*Dataset content*:
(** The invariant of processes and CPUs; [cps] are the [proc] pointers of the
    CPUs and [ks] the saved stacks. *)
Record TInv (t : ptable) (cps : list (option nat)) (ks : list kont) (phs : list phase) : Prop := {
  ti_tbl : tbl_inv t;
  ti_len : length cps = length phs;
  ti_konts : length ks = NPROC;
  ti_act : ∀ c b a cp, phs !! c = Some (b, a) → cps !! c = Some cp → act_ok (views t) a cp;
  ti_lock : ∀ c1 c2 a1 a2, phs !! c1 = Some (true, a1) → phs !! c2 = Some (true, a2) → c1 = c2;
  ti_in_sched : ∀ c b a, phs !! c = Some (b, a) → in_sched a = true → b = true;
  ti_uniq : ∀ c1 c2 i, cps !! c1 = Some (Some i) → cps !! c2 = Some (Some i) → c1 = c2;
  ti_fork : ∀ c1 c2 b1 b2 a1 a2 np, phs !! c1 = Some (b1, a1) → phs !! c2 = Some (b2, a2) →
      fork_of a1 = Some np → fork_of a2 = Some np → c1 = c2;
  ti_run : ∀ i, state_in (views t) i = Some RUNNING → ∃ c, cps !! c = Some (Some i);
  ti_kont : ∀ i st, state_in (views t) i = Some st → live st = true →
      ∃ k, ks !! i = Some k ∧ returns_to k = true;
  ti_stack : ∀ c b np, phs !! c = Some (b, ForkStack np) → ks !! np = Some KForkret }.


(** The invariant of locks and interrupts: the pushcli depth of a CPU is the
    number of locks it holds, with interrupts off when it is not zero; the
    phase tells who holds [ptable.lock]; the scheduler holds no other lock. *)
Record LInv (ls : list spinlock) (cs : list cpu) (phs : list phase) : Prop := {
  li_len : length cs = length phs;
  li_locks : 0 < Z.of_nat (length ls) < 2 ^ 30;
  li_shape : ∀ l lk, ls !! l = Some lk → lk = mkLock 0 None ∨ ∃ c, lk = mkLock 1 (Some c);
  li_cli : ∀ c cp, cs !! c = Some cp →
      c_ncli cp = Z.of_nat (held c ls) ∧ (c_ncli cp ≠ 0 → c_if cp = false);
  li_ptable : ∀ c b a, phs !! c = Some (b, a) →
      (b = true ↔ ls !! PTABLE_LOCK = Some (mkLock 1 (Some c)));
  li_owner : ∀ c, ls !! PTABLE_LOCK = Some (mkLock 1 (Some c)) → (c < length phs)%nat;
  li_only : ∀ c (b : bool) (a : act), phs !! c = Some (b, a) → a = Idle ∨ a = Left →
      held c ls = if b then 1%nat else 0%nat }.

Definition Inv {W} (g : config W) : Prop :=
  TInv (k_pt (g_k g)) (c_proc <$> k_cpus (g_k g)) (k_konts (g_k g)) (g_phs g) ∧
  LInv (k_locks (g_k g)) (k_cpus (g_k g)) (g_phs g).

(** ** The table operations keep the invariant *)
Lemma views_lookup t i p : procs t !! i = Some p → views t !! i = Some (view_of p).
Proof. intros H. unfold views. by rewrite list_lookup_fmap, H. Qed.

Lemma views_lookup_inv t i w :
  views t !! i = Some w → ∃ p, procs t !! i = Some p ∧ w = view_of p.
Proof.
  unfold views. rewrite list_lookup_fmap. destruct (procs t !! i) as [p|]; simpl; [|done].
  intros [= <-]. eauto.
Qed.

Lemma same_data_views t t' : same_data t t' → views t' = views t.
Proof.
  intros [H _]. assert (∀ l : list proc, view_of <$> l = view_of <$> (set_next None <$> l)) as E.
  { intros l. rewrite <- list_fmap_compose. by apply list_fmap_ext. }
  unfold views. by rewrite (E (procs t')), (E (procs t)), H.
Qed.

Lemma views_insert i q t : views (set_procs (<[i := q]> (procs t)) t) = <[i := view_of q]> (views t).
Proof. unfold views. simpl. by rewrite list_fmap_insert. Qed.

Lemma slots_update (v : list view) fl rl fl' rl' i w' :
  (∀ j w, v !! j = Some w → slot_ok fl rl j w) →
  (∀ j, j ≠ i → (j ∈ fl' ↔ j ∈ fl)) →
  (∀ j k l', j ≠ i → rl' !! k = Some l' → ∃ l, rl !! k = Some l ∧ (j ∈ l' ↔ j ∈ l)) →
  slot_ok fl' rl' i w' →
  ∀ j w, <[i := w']> v !! j = Some w → slot_ok fl' rl' j w.
Proof.
  intros Hv Hf Hr Hi j w Hj. destruct (decide (j = i)) as [->|Hne].
  - rewrite list_lookup_insert_eq in Hj; [by simplify_eq|].
    rewrite <- (length_insert v i w'). by eapply lookup_lt_Some.
  - rewrite list_lookup_insert_ne in Hj by done.
    destruct w as [[st pr] pg]. destruct (Hv _ _ Hj) as (H1 & H2 & H3).
    split_and!; [by rewrite Hf| |done]. intros k l' Hl'.
    destruct (Hr _ _ _ Hne Hl') as (l & Hl & ->). by apply H2.
Qed.

(** A slot that is neither unused nor runnable is on no list. *)
Lemma slot_unqueued fl rl i st pr pg :
  slot_ok fl rl i (st, pr, pg) → st ≠ UNUSED → st ≠ RUNNABLE → i ∉ fl ++ concat rl.
Proof.
  intros (H1 & H2 & _) Hu Hr. rewrite elem_of_app, elem_of_concat. intros [H|(k & l & Hk & Hi)].
  - by apply H1 in H.
  - apply (H2 k l Hk) in Hi. tauto.
Qed.

Lemma tbl_write t i p f :
  tbl_inv t → procs t !! i = Some p → p_next (f p) = p_next p →
  (p_state (f p) = UNUSED ↔ p_state p = UNUSED) →
  (p_state (f p) = RUNNABLE ↔ p_state p = RUNNABLE) →
  (p_state p = RUNNABLE → p_priority (f p) = p_priority p) →
  (live (p_state (f p)) = true → prio_ok (p_priority (f p)) = true ∧ p_pgdir (f p) ≠ 0) →
  ∃ t', upd_proc i f t = Ret t' ∧ tbl_inv t' ∧ views t' = <[i := view_of (f p)]> (views t) ∧
        t' = set_procs (<[i := f p]> (procs t)) t.
Proof.
  intros (fl & rl & Hrep & Hv) Hp Hn Hu Hr Hpr Hl.
  destruct (upd_proc_rep _ _ _ _ _ f Hrep Hp Hn) as (t' & Ht & Hrep' & ->).
  eexists. split_and!; [done| |by apply views_insert|done].
  exists fl, rl. split; [done|]. rewrite views_insert.
  apply (slots_update _ fl rl); [done|done|eauto|].
  destruct (Hv _ _ (views_lookup _ _ _ Hp)) as (H1 & H2 & H3).
  split_and!; [by rewrite H1, Hu| |done]. intros k l Hk. rewrite (H2 k l Hk), Hr.
  split; intros [? <-]; auto using eq_sym.
Qed.

Lemma tbl_runnable t i st pr pg :
  tbl_inv t → views t !! i = Some (st, pr, pg) → st ≠ UNUSED → st ≠ RUNNABLE →
  prio_ok pr = true → pg ≠ 0 →
  ∃ t1 t2, upd_proc i (set_state RUNNABLE) t = Ret t1 ∧ AddReadyList i t1 = Ret (0, t2) ∧
    tbl_inv t2 ∧ views t2 = <[i := (RUNNABLE, pr, pg)]> (views t).
Proof.
  intros (fl & rl & Hrep & Hv) Hi Hu Hr Hpr Hpg.
  pose proof (slot_unqueued _ _ _ _ _ _ (Hv _ _ Hi) Hu Hr) as Hq.
  destruct (Hv _ _ Hi) as (H1 & _).
  destruct (views_lookup_inv _ _ _ Hi) as (p & Hp & [= -> -> ->]).
  destruct (upd_proc_rep _ _ _ _ _ (set_state RUNNABLE) Hrep Hp eq_refl) as (t1 & -> & Hrep1 & Ht1).
  apply prio_ok_spec in Hpr. pose proof Hrep as (_ & _ & Hlen & _).
  destruct (lookup_lt_is_Some_2 rl (Z.to_nat (p_priority p))) as [l Hl]; [unfold NPRIO in *; lia|].
  destruct (AddReadyList_rep t1 fl rl i (set_state RUNNABLE p) l) as (t2 & H2 & Hrep2 & Hs); try done.
  { subst t1. simpl. apply list_lookup_insert_eq. by eapply lookup_lt_Some. }
  exists t1, t2. split_and!; [done|done| |].
  - exists fl, (<[Z.to_nat (p_priority p) := l ++ [i]]> rl). split; [done|].
    rewrite (same_data_views _ _ Hs). subst t1. rewrite views_insert.
    apply (slots_update _ fl rl); [done|done| |].
    + intros j k l' Hj Hl'. apply list_lookup_insert_Some in Hl' as [(<- & <- & _)|[_ ?]]; [|eauto].
      exists l. split; [done|]. set_solver.
    + split_and!; [|intros k l' Hl'; simpl|by split; [apply prio_ok_spec|]].
      * rewrite H1. split; [by intros|done].
      * destruct (Hv _ _ Hi) as (_ & Hk & _).
        apply list_lookup_insert_Some in Hl' as [(<- & <- & _)|[Hne Hl']].
        -- split; [intros _; split; [done|]|]; [rewrite Z2Nat.id by lia; done|]. set_solver.
        -- rewrite (Hk _ _ Hl'). split; [tauto|]. intros [_ E]. destruct Hne.
           rewrite E. by rewrite Nat2Z.id.
  - rewrite (same_data_views _ _ Hs). subst t1. by rewrite views_insert.
Qed.

Lemma tbl_free t i st pr pg :
  tbl_inv t → views t !! i = Some (st, pr, pg) → st ≠ UNUSED → st ≠ RUNNABLE →
  ∃ t1 t2, upd_proc i (set_state UNUSED) t = Ret t1 ∧ AddFreeList (Some i) t1 = Ret (0, t2) ∧
    tbl_inv t2 ∧ views t2 = <[i := (UNUSED, pr, pg)]> (views t).
Proof.
  intros (fl & rl & Hrep & Hv) Hi Hu Hr.
  pose proof (slot_unqueued _ _ _ _ _ _ (Hv _ _ Hi) Hu Hr) as Hq.
  destruct (Hv _ _ Hi) as (_ & Hk & _).
  destruct (views_lookup_inv _ _ _ Hi) as (p & Hp & [= -> -> ->]).
  destruct (upd_proc_rep _ _ _ _ _ (set_state UNUSED) Hrep Hp eq_refl) as (t1 & -> & Hrep1 & Ht1).
  pose proof Hrep as (_ & _ & _ & _ & Hlen).
  destruct (AddFreeList_rep t1 fl rl i Hrep1 Hq) as (t2 & H2 & Hrep2 & Hs).
  { rewrite <- Hlen. by eapply lookup_lt_Some. }
  exists t1, t2. rewrite (same_data_views _ _ Hs). subst t1. rewrite views_insert.
  split_and!; [done|done| |done].
  exists (i :: fl), rl. split; [done|]. rewrite (same_data_views _ _ Hs), views_insert.
  apply (slots_update _ fl rl); [done|set_solver|eauto|].
  split_and!; [set_solver| |done]. intros k l Hl. rewrite (Hk k l Hl). split; [tauto|by intros []].
Qed.

Lemma tbl_alloc t :
  tbl_inv t →
  RemoveFreeList t = Ret (None, t) ∨
  ∃ i pr pg t1 t2, RemoveFreeList t = Ret (Some i, t1) ∧ views t !! i = Some (UNUSED, pr, pg) ∧
    upd_proc i (set_state EMBRYO) t1 = Ret t2 ∧ tbl_inv t2 ∧
    views t2 = <[i := (EMBRYO, pr, pg)]> (views t).
Proof.
  intros (fl & rl & Hrep & Hv). pose proof (RemoveFreeList_rep _ _ _ Hrep) as Hrm.
  destruct fl as [|i fl]; [by left|right]. destruct Hrm as (t1 & -> & Hrep1 & Hps & _).
  pose proof Hrep as (Hc & _ & _ & Hnd & Hlen).
  assert (∃ p, procs t !! i = Some p) as [p Hp].
  { apply lookup_lt_is_Some_2. eapply chain_bound; [done|apply list_elem_of_here]. }
  pose proof (views_lookup _ _ _ Hp) as Hi. destruct (Hv _ _ Hi) as (H1 & H2 & _).
  assert (p_state p = UNUSED) as Hst by (apply H1; apply list_elem_of_here).
  destruct (upd_proc_rep t1 fl rl i p (set_state EMBRYO) Hrep1) as (t2 & H & Hrep2 & Ht2);
    [by rewrite Hps|done|].
  exists i, (p_priority p), (p_pgdir p), t1, t2. unfold view_of in Hi. rewrite Hst in Hi.
  assert (views t2 = <[i:=view_of (set_state EMBRYO p)]> (views t)) as Hvs.
  { subst t2. rewrite views_insert. unfold views. by rewrite Hps. }
  split_and!; [done|done|done| |done].
  exists fl, rl. split; [done|]. rewrite Hvs. apply (slots_update _ (i :: fl) rl); [done| |eauto|].
  - intros j Hj. rewrite elem_of_cons. tauto.
  - simpl in Hnd. apply NoDup_cons in Hnd as [Hnd _]. split_and!; [|intros k l Hl|done].
    + split; [|done]. intros Hif. destruct Hnd. apply elem_of_app. by left.
    + rewrite (H2 k l Hl), Hst. split; [by intros []|by intros []].
Qed.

*Aim of the task*: Those lines from the one with "- intros j Hj. rewrite elem_of_cons. tauto." through the last line of the material above are to be retyped exactly, with nothing else.

*Output for this task*:
  - intros j Hj. rewrite elem_of_cons. tauto.
  - simpl in Hnd. apply NoDup_cons in Hnd as [Hnd _]. split_and!; [|intros k l Hl|done].
    + split; [|done]. intros Hif. destruct Hnd. apply elem_of_app. by left.
    + rewrite (H2 k l Hl), Hst. split; [by intros []|by intros []].
Qed.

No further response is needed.